During Imagina '93 computer graphics installations in Monte Carlo and in Karlsruhe were connected by modem through a conventional telephone line. Facing large video screens, the two distant players each shared the same virtual image space. While manipulating their own graphic elements each person was at the same time seeing on the screen in front of them the result of their distant partner's actions.
Each player could choose letters from a simulated keyboard on their screen. Using a multi-axis 3D mouse, the position, size and shape of each of these letters could be interactively manipulated over a rectangular plane that was divided like a game board into a grid of 64 squares. A map on surface of this game board showed Europe between Monte Carlo and Karlsruhe, representing the geographical distance between the two players.

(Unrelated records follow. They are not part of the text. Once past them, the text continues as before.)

(** X15.  In a report that [main] writes, every identifier of an input row
    has a row; a row whose identifier comes from the input carries the
    nickname and the URL of an input row that resolves to it; a row whose
    identifier does not come from the input, which the service returned
    unasked, carries [N/A] for both. *)
Theorem report_rows {L : Urllib} (w : world) (rows : list ReportRow)
  (videos : list InputRecord) :
  In rows (writes_of (fst (main w))) ->
  read_input_csv (fs w) INPUT_CSV = ret videos ->
  (forall video_id, In video_id (resolved_ids videos) ->
                    exists r, In r rows /\ r_video_id r = video_id)
  /\ (forall r, In r rows -> In (r_video_id r) (resolved_ids videos) ->
                exists v, In v videos
                          /\ snd (extract_video_id (url v))
                             = Return (Some (r_video_id r))
                          /\ r_nickname r = nickname v /\ r_url r = url v)
  /\ (forall r, In r rows -> ~ In (r_video_id r) (resolved_ids videos) ->
                r_nickname r = "N/A" /\ r_url r = "N/A").
Proof.
  intros Hrows Hread. apply main_writes in Hrows.
  destruct Hrows as [api_key [videos0 [m [ids [Hread0 [Hcollect Hrows]]]]]].
  rewrite Hread in Hread0. simpl in Hread0. inversion Hread0. subst videos0.
  destruct (collect_returns videos [] m [] ids Hcollect) as [Hids [Hmem Hget]].
  simpl in Hids. subst ids.
  set (metrics := results_after (build w api_key) (resolved_ids videos)
                    (length (batches (resolved_ids videos)))) in *.
  assert (Hperm : Permutation rows (map (combined_row m) metrics)).
  { subst rows. apply sort_rows_perm. }
  assert (Hrow : forall r, In r rows ->
             exists k o, In (k, o) metrics /\ r = combined_row m (k, o)).
  { intros r Hr. apply (Permutation_in _ Hperm) in Hr.
    apply in_map_iff in Hr. destruct Hr as [[k o] [Heq Hko]].
    exists k, o. auto. }
  split; [|split].
  - intros video_id Hin.
    pose proof (results_after_all_mem (build w api_key) _ _ Hin) as Hm.
    unfold dict_mem in Hm. fold metrics in Hm.
    destruct (dict_get video_id metrics) as [o|] eqn:Ho; [|discriminate].
    exists (combined_row m (video_id, o)). split; [|reflexivity].
    apply (Permutation_in _ (Permutation_sym Hperm)).
    apply in_map. now apply dict_get_In.
  - intros r Hr Hin. destruct (Hrow r Hr) as [k [o [Hko Heq]]]. subst r.
    simpl in Hin. apply mem_In in Hin.
    pose proof (Hmem k) as Hk. rewrite Hin in Hk. simpl in Hk.
    unfold dict_mem in Hk.
    destruct (dict_get k m) as [v|] eqn:Hv; [|discriminate].
    destruct (Hget k v Hv) as [H|[H1 H2]]; [discriminate|].
    exists v. simpl. rewrite Hv. auto.
  - intros r Hr Hnot. destruct (Hrow r Hr) as [k [o [Hko Heq]]]. subst r.
    simpl in Hnot. apply mem_not_In in Hnot.
    pose proof (Hmem k) as Hk. rewrite Hnot in Hk. simpl in Hk.
    unfold dict_mem in Hk. simpl.
    destruct (dict_get k m); [discriminate | auto].
Qed.
Lemma stages_exec now startDate endDate version title s :
  exec W now (stages W startDate endDate version title) s =
    match exec W now (fetchCommitsInDateRange W startDate endDate) s with
    | (s1, inl e) => (s1, inl e)
    | (s1, inr commits) =>
        match exec W now (generateChangelogFromCommits W commits) s1 with
        | (s2, inl e) => (s2, inl e)
        | (s2, inr changelog) =>
            match exec W now
                    (storeChangelog W changelog commits version title startDate endDate) s2 with
            | (s3, inl e) => (s3, inl e)
            | (s3, inr changelogId) => (s3, inr (changelog, changelogId))
            end
        end
    end.
Proof.
  unfold stages. rewrite exec_mbind, exec_await.
  destruct (exec W now (fetchCommitsInDateRange W startDate endDate) s) as [s1 [e|commits]];
    [done|].
  rewrite exec_mbind, exec_await.
  destruct (exec W now (generateChangelogFromCommits W commits) s1) as [s2 [e|changelog]];
    [done|].
  rewrite exec_mbind, exec_await.
  by destruct (exec W now (storeChangelog W changelog commits version title startDate endDate) s2)
    as [s3 [e|changelogId]].
Qed.

Lemma generateChangelogAsync_exec now jobId startDate endDate version title s :
  exec W now (generateChangelogAsync W jobId startDate endDate version title) s =
    match exec W now (stages W startDate endDate version title) s with
    | (s', inr (changelog, changelogId)) =>
        (set_job jobId
           (completed_job {| jc_id := changelogId; jc_date := now;
                             jc_version := version; jc_title := title;
                             jc_changes := changes changelog |}) s', inr tt)
    | (s', inl e) =>
        (set_job jobId error_job
           (log_error "Error in async changelog generation:" e s'), inr tt)
    end.
Proof.
  unfold generateChangelogAsync. rewrite exec_try_catch, exec_mbind.
  by destruct (exec W now (stages W startDate endDate version title) s)
    as [s' [e|[changelog changelogId]]].
Qed.

Lemma first_failure_stages now startDate endDate version title s stage e :
  first_failure W now startDate endDate version title s = Some (stage, e) ->
  exists s', exec W now (stages W startDate endDate version title) s = (s', inl e).
Proof.
  unfold first_failure. rewrite stages_exec.
  destruct (exec W now (fetchCommitsInDateRange W startDate endDate) s) as [s1 [e1|commits]];
    [intros [= _ <-]; eauto|].
  destruct (exec W now (generateChangelogFromCommits W commits) s1) as [s2 [e2|changelog]];
    [intros [= _ <-]; eauto|].
  destruct (exec W now (storeChangelog W changelog commits version title startDate endDate) s2)
    as [s3 [e3|changelogId]]; [intros [= _ <-]; eauto|done].
Qed.

End OneJob.

Lemma get_status_set_job jobId j s : get_status jobId (set_job jobId j s) = RespJob j.
Proof. unfold get_status, set_job. cbn. by rewrite lookup_insert_eq. Qed.

(** C3: when one of the three awaited stages throws, whichever it is and
    whatever it throws, the job is written once, to
    [{status: 'error', completed: true, error: 'Failed to generate
    changelog'}], which is what the status route then returns; the
    exception only goes to the console. *)
Theorem failed_job_is_generic_error (W : World) now jobId startDate endDate
    version title s stage e :
  first_failure W now startDate endDate version title s = Some (stage, e) ->
  let s' :=
    (exec W now (generateChangelogAsync W jobId startDate endDate version title) s).1 in
  get_status jobId s'
    = RespJob {| status := "error"; completed := true; changelog := None;
                 error := Some "Failed to generate changelog" |}
  /\ journal s'
     = (journal s ++ [(jobId, {| status := "error"; completed := true; changelog := None;
                                error := Some "Failed to generate changelog" |})])%list
  /\ last (console s') = Some ("Error in async changelog generation:", e).
Proof.
  intros Hfail s'. subst s'.
  destruct (first_failure_stages W _ _ _ _ _ _ _ _ Hfail) as [s1 Hst].
  pose proof (exec_no_set W false now _ s (stages_no_set W startDate endDate version title))
    as [_ Hj].
  rewrite generateChangelogAsync_exec, Hst. rewrite Hst in Hj. cbn [fst] in *.
  split_and!.
  - apply get_status_set_job.
  - cbn. by rewrite Hj.
  - cbn. apply last_snoc.
Qed.
(** The first half of a turn, at a width of at least 1: the line fits
    into the width, and the queue has lost weight. *)
Lemma fill_line_spec (width : Z) (chunks : list value) :
  1 <= width -> chunks <> [] -> Forall simple chunks ->
  (exists e, fill_line width chunks = Raise e)
  \/ (exists chunks' line,
        fill_line width chunks = Ok (chunks', line)
        /\ Forall simple chunks' /\ weight chunks' < weight chunks
        /\ Forall simple line /\ total line <= width).
Proof.
  intros Hwidth Hne Hall. unfold fill_line.
  destruct (_lstrip chunks) as [chunks1|e] eqn:Hstrip; [|left; by eexists].
  apply do_strip_sublist in Hstrip.
  pose proof (sublist_simple _ _ Hstrip Hall) as Hall1.
  pose proof (sublist_weight _ _ Hstrip) as Hw1.
  destruct (pack_spec width chunks1 [] 0 0) as
    (popped & rest & ccl' & Hpack & -> & Hfit & Hrest); [lia..|done|].
  simpl bind. rewrite Hpack. simpl bind. simpl app.
  apply Forall_app in Hall1 as [Hpopped Hallrest].
  assert (weight chunks > 0) as Hpos.
  { unfold weight. pose proof (total_nonneg chunks). destruct chunks; [done|].
    simpl length. lia. }
  assert (popped <> [] -> weight rest < weight (popped ++ rest)) as Hpop.
  { intros Hp. unfold weight. rewrite total_app, length_app.
    pose proof (total_nonneg popped). destruct popped; [done|].
    simpl length. lia. }
  rewrite Z.add_0_l in *.
  destruct (Z.ltb_spec width ccl') as [Hlong|Hshort].
  - destruct rest as [|first rest]; [lia|]. destruct Hrest as [-> Hover].
    apply Forall_cons in Hallrest as [Hfirst Hallrest].
    destruct (simple_visible_Str first Hfirst) as [s ->]; [lia|].
    rewrite visible_Str in *. simpl. right. eexists _, _. split; [done|].
    pose proof (total_nonneg popped) as Hp0.
    split; [by constructor|]. split; [|split].
    + assert (weight (Str (str_getslice s (Some (width - total popped)) None)
                      :: rest) < weight (popped ++ Str s :: rest)); [|lia].
      unfold weight. rewrite total_app, length_app. simpl.
      rewrite !visible_Str, str_getslice_tail by lia.
      destruct popped as [|p popped]; simpl in *; lia.
    + apply Forall_app. split; [done|]. by constructor.
    + rewrite total_app. simpl. rewrite visible_Str, str_getslice_head; lia.
  - right. eexists _, _. split; [done|]. split; [done|]. split; [|done].
    destruct popped as [|p popped].
    + destruct rest as [|first rest]; [unfold weight in *; simpl; lia|].
      simpl in Hrest. lia.
    + assert (weight rest < weight ((p :: popped) ++ rest)); [|lia].
      by apply Hpop.
Qed.

Lemma reduce_add_simple (rest : list value) (first : value) :
  flat first -> Forall simple rest ->
  exists line, reduce add rest first = Ok line /\ flat line
    /\ visible (iter line) = visible (iter first) + total rest.
Proof.
  intros Hfirst Hrest. revert first Hfirst.
  induction Hrest as [|y rest Hy Hrest IH]; intros first Hfirst.
  - exists first. simpl. split; [done|]. split; [done|lia].
  - destruct (add_flat_simple first y Hfirst Hy) as (x & Hx & Hflat & Hiter).
    destruct (IH x Hflat) as (line & Hline & Hfl & Hvis).
    exists line. simpl. rewrite Hx. simpl. split; [done|]. split; [done|].
    rewrite Hvis, Hiter, visible_app. lia.
Qed.

(** The second half of a turn: the line that comes out is no longer
    than the chunks that went in. *)
Lemma join_line_spec (current_line : list value) :
  Forall simple current_line ->
  (exists e, join_line current_line = Raise e)
  \/ (exists line, join_line current_line = Ok line
        /\ len line = Ok (visible (iter line))
        /\ visible (iter line) <= total current_line).
Proof.
  intros Hall. unfold join_line.
  destruct (_rstrip current_line) as [stripped|e] eqn:Hstrip;
    [|left; by eexists].
  apply do_strip_sublist in Hstrip.
  pose proof (sublist_simple _ _ Hstrip Hall) as Hall'.
  pose proof (sublist_total _ _ Hstrip) as Htotal.
  right. simpl. destruct Hall' as [|first rest Hfirst Hrest].
  - exists (Str ""). split; [done|]. split; [done|]. apply total_nonneg.
  - destruct (reduce_add_simple rest first) as (line & -> & Hflat & Hvis);
      [by apply simple_flat | done |].
    exists line. split; [done|]. split; [by apply len_flat|].
    simpl in Htotal. lia.
Qed.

Sharing a televirtual space of alphabetic forms, the formal interaction of the two players was both a sculptural interplay of the letters as well as a tentative communication with words. Up to eight letters could be placed by each player on the board at one time, and each player's letters had a distinctive colour (magenta and cyan). These letters could be individually resized in width, height and depth, becoming more transparent as their size increased. Each letter could also be moved anywhere over and above the surface of the game board. After some time, letters that were not being manipulated in one way or another would disappear from the game board area. Another function allowed each player to independently control their angle of view over the whole scene, and a voice phone connection between the two sites also allowed the players to speak to each other while manipulating these letters in the shared virtual space.